There's a plethora of different swords with different abilities, so there's no shortage of options based on usefulness or aesthetic pleasure to choose from. However, it's pretty remarkable to me how much fun I have had with the Glaive. And not just because Krull was my favorite movie as a pre-teen. You can use is as a melee weapon or you can use it's charged attack to throw it and augment it with "punch through" and "bounce" mods to send it flying through multiple enemies and bouncing off of walls. Always a joy. There's also the Kestrel boomerang which will ragdoll enemies it strikes. Including humanoid bosses (at least until they patch it).

There's also a handful of different weapons available in Prime form by doing Tower Key and Orokin Derelict missions. Just be mindful of your inventory limit. You can buy two additional weapon slots for 12 platinum but if you're playing on the cheap you may want to go into a buy/level/sell loop for weapons you're unfamiliar with and keep a few slots open for your favorites.



Warframes:
The important question with Warframes is: how do I get more? Luckily, all frames can be farmed in game without the use of platinum, to varying degrees of difficulty. Some bosses drop parts which, after buying a blueprint in the market for credits, can be built in the foundry. Others are a little trickier. So, here's a comprehensive list of where to find which Warframe as of Update 11:

Warframe - Boss (Location, System)
Ash - Tyl Regor (Titania, Uranus)
Banshee - Very rare random drop from Capture, Spy & Defense Missions or Orokin Derelict Defense missions. Blueprint can be given as a Daily Login reward.
Ember - General Sargas Ruk (Tethys, Saturn)
Ember Prime - Random drop from Tower Key Capture or Defense missions.
Excalibur - Ambulas (Hades, Pluto)
Frost - Lt. Lech Kril (Exta, Ceres)
Frost Prime: Tower Key Exterminate missions
Loki - Hyena (Psamathe, Neptune)
Mag - Sgt. Nef Anyo (War, Mars)
Mag Prime: Tower Key Survival missions
Nekros - Lephantis (Orokin Derelict Assassinate)
Nova - Raptor (Naamah, Europa)
Nyx - Phorid (Infested Invasion - currently located at Naeglar, Eris)
Oberon - PS4: Not available yet. PC: Councilor Vay Hek (Everest, Earth)
Rhino - Jackyl (Fossa, Venus)
Saryn - Kela De Thaym (Marrow, Sedna)
Trinity - PS4: Councilor Vay Hek (Everest, Earth) PC: Capt. Vor & Lt. Lech Kril (Illiad, Phobos) [Placement will change with the update that introduces the Oberon warframe]
Valkyr - Alad V & Zanuka (Themisto, Jupiter)
Vauban - Random Alert Missions
Volt - Random rare drop in Survival missions after minute 20.

Your next question might be: which ones are good? Well, that depends on your play style. Different Warframes represent different styles from tank to support and in-between.

If you want to be a full-on damage dealer, your best bet is picking Excalibur as your initial frame. He's a melee-focused frame and since the Rhino can be found by farming the boss in the second system, Venus, you can fill your two initial Warframe inventory slots up straight away.

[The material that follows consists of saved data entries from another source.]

(** * JniInvocation: choosing, loading and binding the VM library

    A shallow embedding of
    [libserial/src/main/jni/libs/nativehelper/JniInvocation.cpp].

    The file has three layers, in the order of the source:
    - C strings, pointers and the platform the code runs on (the property
      store, the dynamic linker, the build flag [HAVE_ANDROID_OS]);
    - [GetLibrary], [FindSymbol] and [Init], the last two in a small state
      and trace monad over the fields of the instance;
    - the constructor, the destructor and [GetJniInvocation], over a process
      that holds the static [jni_invocation_] slot and the live objects. *)

From Stdlib Require Import ZArith Ascii String List Lia.
From stdpp Require Import base option gmap strings list.
Import ListNotations.

Local Open Scope Z_scope.
Local Open Scope string_scope.
Local Open Scope list_scope.

(** ** C strings and pointers *)

(** [void*], function pointers and [dlopen] handles are addresses; the null
    pointer is address 0. *)
Abbreviation ptr := Z (only parsing).

Definition NULL : ptr := 0.

(** [strcmp] of <string.h>: zero exactly on equal strings, otherwise the sign
    of the first difference. *)
Definition strcmp (a b : string) : Z :=
  match String.compare a b with
  | Eq => 0
  | Lt => -1
  | Gt => 1
  end.

(** Where the characters a [const char*] points to live.  [GetLibrary] hands
    back one of three pointers: its argument, the literal behind
    [kLibraryFallback], or its own local array [default_library]. *)
Inductive storage : Set :=
| caller_storage       (* the object the caller passed; alive around the call *)
| static_storage       (* a string literal *)
| automatic_storage.   (* an array local to the function that returned it *)

(** A non-null [const char*]: the storage it points into and the characters
    up to the terminator, as they are when the pointer is produced. *)
Record c_str : Set := mk_c_str { c_storage : storage; c_chars : string }.

#[global] Instance storage_eq_dec : EqDecision storage.
Proof. solve_decision. Defined.

#[global] Instance c_str_eq_dec : EqDecision c_str.
Proof. solve_decision. Defined.

Definition literal (s : string) : c_str := mk_c_str static_storage s.
Definition argument (s : string) : c_str := mk_c_str caller_storage s.
Definition local_array (s : string) : c_str := mk_c_str automatic_storage s.

(** ** The platform *)

(** What the code finds around it: the build flag that selects the two
    variants of [GetLibrary], the system-property store, and the dynamic
    linker.  [dlopen] is always called with [RTLD_NOW]; both linker functions
    answer [NULL] for failure. *)
Record platform : Type := {
  HAVE_ANDROID_OS : bool;
  properties : gmap string string;
  dlopen : string -> ptr;
  dlsym : ptr -> string -> ptr
}.

(** Modelled from the spec: [property_get] of cutils/properties.h, which is
    not part of this repository.  The spec describes each read as yielding
    the stored value, with a documented default used when the key is unset or
    the store cannot be read.  (Stored values and both defaults used here fit
    the [PROPERTY_VALUE_MAX] buffers, so no truncation is modelled.) *)
Definition property_get (env : platform) (key default_value : string) : string :=
  default default_value (properties env !! key).

(** ** Constants of the source *)

Definition LOG_TAG : string := "JniInvocation".

Definition kLibrarySystemProperty : string := "persist.sys.dalvik.vm.lib.2".
Definition kDebuggableSystemProperty : string := "ro.debuggable".
Definition kDebuggableFallback : string := "0".
Definition kLibraryFallback : c_str := literal "libart.so".

(** ** GetLibrary *)

(** [const char* JniInvocation::GetLibrary(const char* library)].  The
    argument is [None] for a null pointer.  The pair computed first is the
    state of the two variables [library] and [default_library] at the end of
    the [#ifdef HAVE_ANDROID_OS] / [#else] block. *)
Definition GetLibrary (env : platform) (library : option c_str) : c_str :=
  let '(library, default_library) :=
    if HAVE_ANDROID_OS env then
      let debuggable :=
        property_get env kDebuggableSystemProperty kDebuggableFallback in
      if decide (strcmp debuggable "1" ≠ 0) then
        (Some kLibraryFallback, local_array "")
      else
        (library,
         local_array
           (property_get env kLibrarySystemProperty (c_chars kLibraryFallback)))
    else
      (library, kLibraryFallback) in
  match library with
  | None => default_library
  | Some library => library
  end.

(** The configuration says "debuggable": the flag is stored and is "1". *)
Definition debuggable_set (env : platform) : Prop :=
  properties env !! kDebuggableSystemProperty = Some "1".

#[global] Instance debuggable_set_dec env : Decision (debuggable_set env).
Proof. unfold debuggable_set. apply _. Defined.

(** ** The instance and its member functions *)

(** The data members of [class JniInvocation]. *)
Record JniInvocation : Set := {
  handle_ : ptr;
  JNI_GetDefaultJavaVMInitArgs_ : ptr;
  JNI_CreateJavaVM_ : ptr;
  JNI_GetCreatedJavaVMs_ : ptr
}.

(** The addresses [FindSymbol] is given: [&JNI_GetDefaultJavaVMInitArgs_],
    [&JNI_CreateJavaVM_] and [&JNI_GetCreatedJavaVMs_]. *)
Inductive member : Set :=
| addr_JNI_GetDefaultJavaVMInitArgs_
| addr_JNI_CreateJavaVM_
| addr_JNI_GetCreatedJavaVMs_.

Definition deref (pointer : member) (self : JniInvocation) : ptr :=
  match pointer with
  | addr_JNI_GetDefaultJavaVMInitArgs_ => JNI_GetDefaultJavaVMInitArgs_ self
  | addr_JNI_CreateJavaVM_ => JNI_CreateJavaVM_ self
  | addr_JNI_GetCreatedJavaVMs_ => JNI_GetCreatedJavaVMs_ self
  end.

Definition assign (pointer : member) (v : ptr) (self : JniInvocation)
  : JniInvocation :=
  match pointer with
  | addr_JNI_GetDefaultJavaVMInitArgs_ =>
      {| handle_ := handle_ self;
         JNI_GetDefaultJavaVMInitArgs_ := v;
         JNI_CreateJavaVM_ := JNI_CreateJavaVM_ self;
         JNI_GetCreatedJavaVMs_ := JNI_GetCreatedJavaVMs_ self |}
  | addr_JNI_CreateJavaVM_ =>
      {| handle_ := handle_ self;
         JNI_GetDefaultJavaVMInitArgs_ := JNI_GetDefaultJavaVMInitArgs_ self;
         JNI_CreateJavaVM_ := v;
         JNI_GetCreatedJavaVMs_ := JNI_GetCreatedJavaVMs_ self |}
  | addr_JNI_GetCreatedJavaVMs_ =>
      {| handle_ := handle_ self;
         JNI_GetDefaultJavaVMInitArgs_ := JNI_GetDefaultJavaVMInitArgs_ self;
         JNI_CreateJavaVM_ := JNI_CreateJavaVM_ self;
         JNI_GetCreatedJavaVMs_ := v |}
  end.

Definition set_handle_ (v : ptr) (self : JniInvocation) : JniInvocation :=
  {| handle_ := v;
     JNI_GetDefaultJavaVMInitArgs_ := JNI_GetDefaultJavaVMInitArgs_ self;
     JNI_CreateJavaVM_ := JNI_CreateJavaVM_ self;
     JNI_GetCreatedJavaVMs_ := JNI_GetCreatedJavaVMs_ self |}.

(** What a member function does to the outside, in the order it does it. *)
Inductive log_priority : Set := ANDROID_LOG_WARN | ANDROID_LOG_ERROR.

Inductive event : Set :=
| ev_dlopen (filename : string)
| ev_dlsym (handle : ptr) (symbol : string)
| ev_dlclose (handle : ptr)
| ev_log (priority : log_priority) (format : string) (args : list string).

#[global] Instance log_priority_eq_dec : EqDecision log_priority.
Proof. solve_decision. Defined.

#[global] Instance event_eq_dec : EqDecision event.
Proof. solve_decision. Defined.

(** A member function: from the fields of [*this] to a result, the fields
    afterwards and the events emitted. *)
Definition method (A : Type) : Type :=
  JniInvocation -> A * JniInvocation * list event.

#[global] Instance method_ret : MRet method :=
  fun A (a : A) self => (a, self, []).

#[global] Instance method_bind : MBind method :=
  fun A B (f : A -> method B) (m : method A) self =>
    let '(a, self1, t1) := m self in
    let '(b, self2, t2) := f a self1 in
    (b, self2, t1 ++ t2).

Definition read {A : Type} (f : JniInvocation -> A) : method A :=
  fun self => (f self, self, []).

Definition write (f : JniInvocation -> JniInvocation) : method unit :=
  fun self => (tt, f self, []).

Definition emit (e : event) : method unit :=
  fun self => (tt, self, [e]).

Definition call_dlopen (env : platform) (filename : string) : method ptr :=
  emit (ev_dlopen filename) ;; mret (dlopen env filename).

Definition call_dlsym (env : platform) (handle : ptr) (symbol : string)
  : method ptr :=
  emit (ev_dlsym handle symbol) ;; mret (dlsym env handle symbol).

Definition call_dlclose (handle : ptr) : method unit :=
  emit (ev_dlclose handle).

(** [ALOGE] and [ALOGW] of ALog-priv.h.  The arguments kept are the ones the
    source names; the text [dlerror()] adds is the linker's own. *)
Definition ALOGE (format : string) (args : list string) : method unit :=
  emit (ev_log ANDROID_LOG_ERROR format args).

Definition ALOGW (format : string) (args : list string) : method unit :=
  emit (ev_log ANDROID_LOG_WARN format args).

(** [bool JniInvocation::FindSymbol(void** pointer, const char* symbol)]. *)
Definition FindSymbol (env : platform) (pointer : member) (symbol : string)
  : method bool :=
  h ← read handle_ ;
  v ← call_dlsym env h symbol ;
  write (assign pointer v) ;;
  v ← read (deref pointer) ;
  if decide (v = NULL) then
    ALOGE ("Failed to find symbol %s: %s" +:+ String "010"%char "") [symbol] ;;
    h ← read handle_ ;
    call_dlclose h ;;
    write (set_handle_ NULL) ;;
    mret false
  else
    mret true.

(** The last three statements of [Init] before [return true]: reached from
    both successful exits of the open stage. *)
Definition find_symbols (env : platform) : method bool :=
  found ← FindSymbol env addr_JNI_GetDefaultJavaVMInitArgs_
            "JNI_GetDefaultJavaVMInitArgs" ;
  if negb found then mret false else
  found ← FindSymbol env addr_JNI_CreateJavaVM_ "JNI_CreateJavaVM" ;
  if negb found then mret false else
  found ← FindSymbol env addr_JNI_GetCreatedJavaVMs_ "JNI_GetCreatedJavaVMs" ;
  if negb found then mret false else
  mret true.

(** Reading the characters behind a [const char*].  The object pointed to
    must be alive: a pointer into an automatic array of a function that has
    returned designates no object any more, and a read through it has no
    defined result. *)
Definition chars_behind (s : c_str) : option string :=
  match c_storage s with
  | automatic_storage => None
  | caller_storage | static_storage => Some (c_chars s)
  end.

(** The statements of [Init] that follow [library = GetLibrary(library)],
    given the characters that [dlopen], [strcmp] and the logs read through
    [library]. *)
Definition Init_on (env : platform) (library : string) : method bool :=
  h ← call_dlopen env library ;
  write (set_handle_ h) ;;
  h ← read handle_ ;
  if decide (h = NULL) then
    if decide (strcmp library (c_chars kLibraryFallback) = 0) then
      ALOGE "Failed to dlopen %s: %s" [library] ;;
      mret false
    else
      ALOGW "Falling back from %s to %s after dlopen error: %s"
            [library; c_chars kLibraryFallback] ;;
      let library := c_chars kLibraryFallback in
      h ← call_dlopen env library ;
      write (set_handle_ h) ;;
      h ← read handle_ ;
      if decide (h = NULL) then
        ALOGE "Failed to dlopen %s: %s" [library] ;;
        mret false
      else
        find_symbols env
  else
    find_symbols env.

(** [bool JniInvocation::Init(const char* library)].  Everything [Init] does
    goes through the pointer [GetLibrary] returned, from the first [dlopen]
    on.  When that pointer is to [GetLibrary]'s own local array the call has
    no defined outcome, and the model gives it none. *)
Definition Init (env : platform) (library : option c_str)
  (self : JniInvocation) : option (bool * JniInvocation * list event) :=
  let library := GetLibrary env library in
  library ← chars_behind library ;
  Some (Init_on env library self).

(** The fields as the member initialisers of the constructor leave them. *)
Definition constructed : JniInvocation :=
  {| handle_ := NULL;
     JNI_GetDefaultJavaVMInitArgs_ := NULL;
     JNI_CreateJavaVM_ := NULL;
     JNI_GetCreatedJavaVMs_ := NULL |}.

(** The three parts of what a member function yields. *)
Definition result {A : Type} (out : A * JniInvocation * list event) : A :=
  out.1.1.

Definition after {A : Type} (out : A * JniInvocation * list event)
  : JniInvocation :=
  out.1.2.

Definition trace {A : Type} (out : A * JniInvocation * list event)
  : list event :=
  out.2.

(** Projections of a trace. *)
Definition dlopen_calls (t : list event) : list string :=
  omap (fun e => match e with ev_dlopen f => Some f | _ => None end) t.

Definition dlsym_calls (t : list event) : list (ptr * string) :=
  omap (fun e => match e with ev_dlsym h s => Some (h, s) | _ => None end) t.

Definition dlclose_calls (t : list event) : list ptr :=
  omap (fun e => match e with ev_dlclose h => Some h | _ => None end) t.

(** ** The process: the static slot and the live objects *)

(** [JniInvocation* JniInvocation::jni_invocation_] and the objects of class
    [JniInvocation] that are alive, by address. *)
Record process : Type := {
  jni_invocation_ : ptr;
  objects : gmap Z JniInvocation
}.

(** A call either returns or ends the process in a fatal log. *)
Inductive outcome (A : Type) : Type :=
| Returns (a : A)
| Aborts (cond tag message : string).

Arguments Returns {A} a.
Arguments Aborts {A} cond tag message.

(** Modelled from the spec: [__android_log_assert] of the logging library,
    which is not part of this repository.  The spec: fatal logs terminate the
    process. *)
Definition __android_log_assert {A : Type} (cond tag message : string)
  : outcome A :=
  Aborts cond tag message.

(** The process before any instance is made:
    [JniInvocation* JniInvocation::jni_invocation_ = NULL]. *)
Definition process_start : process :=
  {| jni_invocation_ := NULL; objects := ∅ |}.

Between Rhino's Iron Skin ability, which grants temporary invulnerability, and his Stomp, which instantly kills lower level enemies and puts stronger ones in stasis for several seconds so you can pick them off afterwards, he's really the perfect tank. Paired with the massive two-handed sword, Galatine, he becomes a big, lumbering death machine.

Ember and Nova Warframes have stronger offensive abilities than the Rhino at the cost of being more fragile. As glass cannons, you're going to want to upgrade their health and shields as much as possible and be a little pickier about where you choose to make your stands. Ember's World On Fire ability allows her to push forward through a stage very easily as anything touching the ring of fire around her will likely die before touching her. Nova's Molecular Prime is devastating as well, turning a number of enemies into walking bombs. Killing one starts a chain reaction that explodes everyone else in the vicinity.

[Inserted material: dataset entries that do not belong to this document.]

(** Close list-membership and duplicate-freedom side conditions. *)
Ltac list_solver :=
  repeat match goal with
  | H : NoDup (_ :: _) |- _ => apply NoDup_cons in H; destruct H
  | H : _ ∈ _ :: _ |- _ => apply elem_of_cons in H
  end; set_solver.

(** ** Folds over permuted lists *)

Section fold.
Context {A B : Type}.
Implicit Types (f : B → A → B) (l : list A) (b : B).

(** [comm_on f l]: the steps of [f] at two distinct elements of [l]
    commute. *)
Definition comm_on f l : Prop :=
  ∀ a1 a2 b, a1 ∈ l → a2 ∈ l → a1 ≠ a2 → f (f b a1) a2 = f (f b a2) a1.

Lemma comm_on_perm f l1 l2 : l1 ≡ₚ l2 → comm_on f l1 → comm_on f l2.
Proof. intros Hp Hc a1 a2 b ???. apply Hc; by rewrite ?Hp. Qed.

Lemma comm_on_cons f a l : comm_on f (a :: l) → comm_on f l.
Proof. intros Hc a1 a2 b ???. apply Hc; set_solver. Qed.

(** A left fold over a duplicate-free list does not depend on the order of
    the list when its steps commute. *)
Lemma foldl_comm_perm f l1 l2 :
  l1 ≡ₚ l2 → NoDup l1 → comm_on f l1 → ∀ b, foldl f b l1 = foldl f b l2.
Proof.
  induction 1 as [|a l1 l2 Hp IH|a1 a2 l|l1 l2 l3 Hp1 IH1 Hp2 IH2];
    intros Hnd Hc b; simpl.
  - done.
  - apply IH; [by inv Hnd | by eapply comm_on_cons].
  - f_equal. apply Hc; list_solver.
  - rewrite IH1, IH2; eauto using comm_on_perm. by rewrite <-Hp1.
Qed.

End fold.

(** ** Sums over lists *)

Section sums.
Context {A : Type}.
Implicit Types (f g : A → nat) (l : list A).

Lemma sum_list_with_mono f g l :
  (∀ x, g x ≤ f x) → sum_list_with g l ≤ sum_list_with f l.
Proof.
  intros Hgf. induction l as [|x l IH]; simpl; [done|]. specialize (Hgf x). lia.
Qed.

(** Replacing an element changes the sum by the difference of the two
    summands. *)
Lemma sum_list_with_insert f l i x y :
  l !! i = Some x →
  sum_list_with f (<[i := y]> l) + f x = sum_list_with f l + f y.
Proof.
  revert i. induction l as [|z l IH]; intros [|i] Hi; simplify_eq/=; [lia|].
  specialize (IH i Hi). lia.
Qed.

(** A sum decreases when one summand decreases and the others do not
    increase. *)
Lemma sum_list_with_insert_lt f g l i x y :
  l !! i = Some x → (∀ z, g z ≤ f z) → g y < f x →
  sum_list_with g (<[i := y]> l) < sum_list_with f l.
Proof.
  intros Hi Hgf Hy. revert i Hi.
  induction l as [|z l IH]; intros [|i] Hi; simplify_eq/=.
  - pose proof (sum_list_with_mono f g l Hgf). lia.
  - specialize (IH i Hi). specialize (Hgf z). lia.
Qed.

Lemma sum_list_with_fmap {B} f (h : B → A) (k : list B) :
  sum_list_with f (h <$> k) = sum_list_with (f ∘ h) k.
Proof. induction k as [|x k IH]; csimpl; [done|]. by rewrite IH. Qed.

Lemma sum_list_with_concat f (ls : list (list A)) :
  sum_list_with f (concat ls) = sum_list_with (sum_list_with f) ls.
Proof.
  induction ls as [|l ls IH]; simpl; [done|]. by rewrite sum_list_with_app, IH.
Qed.

End sums.

(** ** Lists of lists updated in place *)

Section concat_insert.
Context {A : Type}.
Implicit Types (ls : list (list A)) (xs ys : list A).

(** Replacing one of the lists exchanges its elements for those of the
    new list. *)
Lemma concat_insert_perm ls i xs ys :
  ls !! i = Some xs → xs ++ concat (<[i := ys]> ls) ≡ₚ ys ++ concat ls.
Proof.
  intros Hi. rewrite insert_take_drop by by eapply lookup_lt_Some.
  rewrite <-(take_drop_middle ls i xs) at 3 by done.
  rewrite !concat_app, !concat_cons. solve_Permutation.
Qed.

If you prefer a more passive support role, you should start with the Loki frame and try to farm the Trinity from Vay Hek in the Earth system as soon as possible as it is going to be moved to the much harder to get at Phobos system in the next update or two. Trinity's Blessing ability is the only one in the game that allows you to heal and effects all allies regardless of range. It also offers invulnerability for a short time, which can be upgraded with the right mods. My main frame is a Trinity and it's Blessing currently lasts for 22 seconds and can be further upgraded to just under 30. If you're in a problem that 30 seconds of invulnerability can't fix, there's just no helping you. There's also the Enegy Vampire ability which allows anyone shooting a particular target to regain energy, which is a godsend in boss fights. The downside is that you don't have any direct damage abilities.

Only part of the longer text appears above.